Chartbook 373 "We create our own reality" - Trump's delirious negative-sum populism, or how the Empire comes home.
As Trump’s erratic and extreme trade policy shakes the world economy, the basic question of this week is the classic question of realistic political analysis: Who benefits?
As Gillian Tett observes in the FT this morning: Trump seems to be running not just an economic experiment but a “fascinating cultural one, too”.
Thus tariffs have presented voters and financiers alike with a “bait and switch”. Last year Trump pledged to make the American economy “great again”. But he is now telling them they must accept “transitional” — short-term — pain for long-term gain.

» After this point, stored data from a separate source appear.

(** When the layers of the base and optional ones are trimmed, the base is first. *)
Lemma TrimLayers_keeps_base base rest maxChars :
  pl_priority base = 0 → Forall (λ l, 0 < pl_priority l) rest →
  ∃ kept, TrimLayers (base :: rest) maxChars = base :: kept ∧ kept `sublist_of` rest
    ∧ (totalLen (base :: kept) ≤ maxChars ∨ kept = []).
Proof.
  intros Hb Hrest. unfold TrimLayers.
  destruct (trim_loop_spec (length (base :: rest)) (base :: rest) maxChars) as [Hstop [dropped [Ho Hs Hopt _ _]]]; [done|].
  generalize dependent (trim_loop (length (base :: rest)) (base :: rest) maxChars). intros r Hstop Ho Hs.
  assert (base ∈ r) as Hbr.
  { assert (base ∈ dropped ++ r) as [Hd|?]%elem_of_app by (rewrite <- Hs; by left); [|done].
    rewrite Forall_forall in Hopt. specialize (Hopt _ Hd). lia. }
  apply sublist_cons_r in Ho as [Ho|(kept & -> & Ho)].
  { assert (base ∈ rest) as Hin by (eapply elem_of_submseteq; [exact Hbr|by apply sublist_submseteq]).
    rewrite Forall_forall in Hrest. specialize (Hrest _ Hin). lia. }
  exists kept. split; [done|]. split; [done|]. destruct Hstop as [|Hle]; [by left|right].
  apply Forall_cons in Hle as [_ Hle]. destruct kept as [|x kept]; [done|]. apply Forall_cons in Hle as [Hx _].
  assert (x ∈ rest) as Hin by (eapply elem_of_submseteq; [by left|by apply sublist_submseteq]).
  rewrite Forall_forall in Hrest. specialize (Hrest _ Hin). lia.
Qed.

Lemma TrimLayers_fits layers maxChars : totalLen layers ≤ maxChars → TrimLayers layers maxChars = layers.
Proof.
  intros Hle. unfold TrimLayers. destruct layers as [|x layers]; [done|]. cbn [length trim_loop].
  by rewrite (proj2 (Z.ltb_ge _ _)).
Qed.

Lemma join_cons_prefix x (ls : list PromptLayer) :
  ∃ rest, join (pl_content <$> x :: ls) separator = pl_content x +:+ rest.
Proof.
  destruct ls as [|y ls]; [exists ""%string; simpl; by rewrite <- (l2s_s2l (_ +:+ "")), s2l_app, app_nil_r, l2s_s2l|].
  by exists (separator +:+ join (pl_content <$> y :: ls) separator).
Qed.

(** The system prompt always starts with the base rules; it respects the size limit
    unless it is the base alone; when the layers fit, they are all in the prompt, in the
    order base, persona, tenant memory, user context, skills, runtime.  The provider
    panics exactly when a user is known and there is no user store, or loading the skills
    panics. *)
Theorem InstructionProvider_spec (cb : builder) load now nt pf ctx st :
  let tenant := if str_empty (st_tenant ctx) then DefaultTenantID else st_tenant ctx in
  match provide cb load now nt pf ctx st with
  | Some (st', prompt) =>
      ∃ layers, layers_of cb load now nt pf ctx st = Some (st', layers)
        ∧ (∃ rest, prompt = buildSystemBase +:+ rest)
        ∧ (Z.of_nat (str_len prompt) ≤ effectiveMaxChars cb ∨ prompt = buildSystemBase)
        ∧ (totalLen layers ≤ effectiveMaxChars cb → prompt = join (pl_content <$> layers) separator)
  | None => st_user ctx ≠ ""%string ∧ cb_uws cb = None ∨ load tenant = None
  end.
Proof.
  intros tenant. unfold InstructionProvider. destruct (layers_of cb load now nt pf ctx st) as [[st' layers]|] eqn:Hl; simpl.
  - exists layers. split; [done|]. destruct (prompt_layers_base cb load now nt pf ctx st st' layers Hl) as (rest & -> & Hrest).
    set (base := {| pl_content := buildSystemBase; pl_priority := 0 |}) in *.
    destruct (TrimLayers_keeps_base base rest (effectiveMaxChars cb) eq_refl Hrest) as (kept & Hk & _ & Hstop).
    rewrite Hk. split_and!.
    + destruct (join_cons_prefix base kept) as [r Hr]. by exists r.
    + destruct Hstop as [| ->]; [left; by rewrite join_length|by right].
    + intros Hle. by rewrite <- Hk, TrimLayers_fits.
  - unfold prompt_layers in Hl. apply bind_None in Hl as [Hl|(u & _ & Hl)].
    + left. destruct (str_empty (st_user ctx)) eqn:He; [done|]. split; [intros Hu; by rewrite Hu in He|].
      unfold buildUserContext in Hl. by apply bind_None in Hl as [?|(? & _ & ?)].
    + right. unfold tenant. apply bind_None in Hl as [Hl|([st1 ?] & _ & ?)]; [|done].
      unfold buildSkillsContext in Hl. apply bind_None in Hl as [?|(r & _ & Hl)]; [done|].
      destruct r as [[|x r]|e]; try done. by destruct (always_parts _ _ _).
Qed.
End prompt.

(** C39: Trimming keeps the order of the layers and drops only optional ones, those of the
    largest priority numbers first and no more than needed: without the last one dropped
    the rest would not fit.  It stops when the layers fit or only layers that are never
    trimmed remain. *)
Theorem TrimLayers_spec layers maxChars :
  (totalLen (TrimLayers layers maxChars) ≤ maxChars ∨ Forall (λ l, pl_priority l ≤ 0) (TrimLayers layers maxChars))
  ∧ ∃ dropped, trimmed maxChars layers (TrimLayers layers maxChars) dropped.
Proof. by apply trim_loop_spec. Qed.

This is both unexpected and profoundly ironic, given Trump’s populist record.
What gives this observation its force is the fact that it is so hard to identify who actually benefits from Trump’s extraordinary campaign of disruption.
We normally think of populisms as arrayed on a positive-sum v. zero-sum axis.

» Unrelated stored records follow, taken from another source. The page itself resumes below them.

Lemma n_counted_at p m : n_counted m = (weight (m !! p) + n_counted (delete p m))%nat.
Proof.
  unfold n_counted. destruct (m !! p) as [w|] eqn:Hp; [|by rewrite delete_id]. rewrite <- (insert_delete_id m p w) at 1 by done.
  cbn [weight]. case_decide as Hw.
  - rewrite map_filter_insert_True, map_size_insert_None by (done || rewrite map_lookup_filter, lookup_delete_eq; done). done.
  - rewrite map_filter_insert_False by done. by rewrite delete_delete_eq.
Qed.

Lemma n_counted_move p m m' : (∀ q, q ≠ p → m' !! q = m !! q) →
  (n_counted m' + weight (m !! p) = n_counted m + weight (m' !! p))%nat.
Proof.
  intros Hq. rewrite (n_counted_at p m), (n_counted_at p m'). assert (delete p m' = delete p m) as ->; [|lia].
  apply map_eq. intros q. destruct (decide (q = p)) as [->|Hne]; [by rewrite !lookup_delete_eq|].
  rewrite !lookup_delete_ne by done. by apply Hq.
Qed.

(** A step of the goroutine [p]: new status and worker, more calls, for [p] only. *)
Lemma sub_ok_move s s' p st st' :
  sub_ok s → sub_heap s !! p = Some st →
  sub_tasks s' = sub_tasks s → sub_next s' = sub_next s →
  sub_heap s' = <[p := st']> (sub_heap s) → sub_ID st' = sub_ID st →
  (∀ q, q ≠ p → sub_workers s' !! q = sub_workers s !! q ∧ calls_of q s' = calls_of q s) →
  (sub_wg s' + weight (sub_workers s !! p) = sub_wg s + weight (sub_workers s' !! p))%nat →
  task_ok st' (sub_workers s' !! p) (calls_of p s') → sub_ok s'.
Proof.
  intros Hok Hp Ht Hn Hh Hid Hq Hwg Hnew. split.
  - pose proof (n_counted_move p (sub_workers s) (sub_workers s') (λ q Hne, proj1 (Hq q Hne))) as Hm.
    pose proof (ok_wg s Hok). lia.
  - intros q stq. rewrite Hh. destruct (decide (q = p)) as [->|Hne].
    + rewrite lookup_insert, decide_True by done. by intros [= <-].
    + rewrite lookup_insert_ne by done. destruct (Hq q Hne) as [-> ->]. apply (ok_task s Hok).
  - intros q. rewrite Hh. destruct (decide (q = p)) as [->|Hne].
    + rewrite lookup_insert, decide_True by done. by eexists.
    + rewrite lookup_insert_ne by done. destruct (Hq q Hne) as [-> _]. apply (ok_worker s Hok).
  - intros q. rewrite Hh, Hn. destruct (decide (q = p)) as [->|Hne].
    + intros _. apply (ok_next s Hok). by rewrite Hp.
    + rewrite lookup_insert_ne by done. apply (ok_next s Hok).
  - intros q. rewrite Hn. destruct (decide (q = p)) as [->|Hne].
    + intros []. apply (ok_next s Hok). by rewrite Hp.
    + destruct (Hq q Hne) as [_ ->]. apply (ok_calls s Hok).
  - intros id q. rewrite Ht, Hh. intros (stq & Hstq & Hidq)%(ok_map s Hok).
    destruct (decide (q = p)) as [->|Hne].
    + exists st'. rewrite lookup_insert, decide_True by done. split; [done|congruence].
    + exists stq. by rewrite lookup_insert_ne.
Qed.
(** Used with one [Start], the service never panics, and from whatever state a [Stop]
    after the [Start] is called in, there is a run in which every waiting [Stop] returns;
    before the [Start] no [Stop] can return. *)
Theorem heartbeat_stops s :
  rtc (svc_step true) svc_init s →
  sv_panic s = false
  ∧ (sv_loops s ≠ [] → ∃ s', rtc (svc_step true) (svc_Stop s) s' ∧ sv_waiting s' = 0%nat)
  ∧ (sv_loops s = [] → ∀ s', svc_step true s s' → (sv_waiting s ≤ sv_waiting s')%nat).
Proof.
  intros Hr. apply svc_reachable_inv in Hr as [Hp Hs]. split; [done|]. split.
  - intros Hne. destruct Hs as [(Hl & _)|(p & Hl & Hc & Hd)]; [done|].
    assert (∀ s1, sv_loops s1 = [LSelect] → 0%nat ∈ sv_canceled s1 →
              ∃ s', rtc (svc_step true) s1 s' ∧ sv_waiting s' = 0%nat) as Hsel.
    { intros s1 Hl1 Hc1. destruct (all_stops_return (loop_exit 0 s1)) as (s' & Hr' & Hw); [done|].
      exists s'. split; [|done]. eapply rtc_l; [|exact Hr']. apply svs_exit; [by rewrite Hl1|done]. }
    assert (0%nat ∈ sv_canceled (svc_Stop s)) as Hcan by (simpl; rewrite Hc; by left).
    destruct p.
    + destruct (Hsel (with_loop 0 LSelect (svc_Stop s))) as (s' & Hr' & Hw); [simpl; by rewrite Hl|done|].
      exists s'. split; [|done]. eapply rtc_l; [|exact Hr']. apply svs_tick_end. simpl. by rewrite Hl.
    + apply Hsel; [done|done].
    + apply all_stops_return. simpl. by apply Hd.
  - intros Hl s' Hstep. assert (sv_done s = false) as Hd by (destruct Hs as [(_ & ? & _)|(? & ? & _)]; congruence).
    destruct Hstep; simpl; try lia. congruence.
Qed.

Positive-sum populism promises that everyone, except for a small minority of people it labels as “social parasites”, can be made better off by strong measures. This is the vision of people’s community touted by Hitler’s aptly named National Socialist German Workers’ Party. Think about the previously incongruous pairings in that party’s title:
National-Socialist
German-Workers.
What made this formula a winning one, was the backdrop of the great depression with mass unemployment, bankrupt industry, collapsed banks and farmers dumping their crops. In the context of a general economic collapse, a national program of reconstruction of the kind theorized by an adventurous new breed of economists in the 1930s, could make the vast majority of the population better off in material terms, at least to some degree. The Nazi regime, Imperial Japan, the New Deal, even 1930s Britain all in their own way proved the point.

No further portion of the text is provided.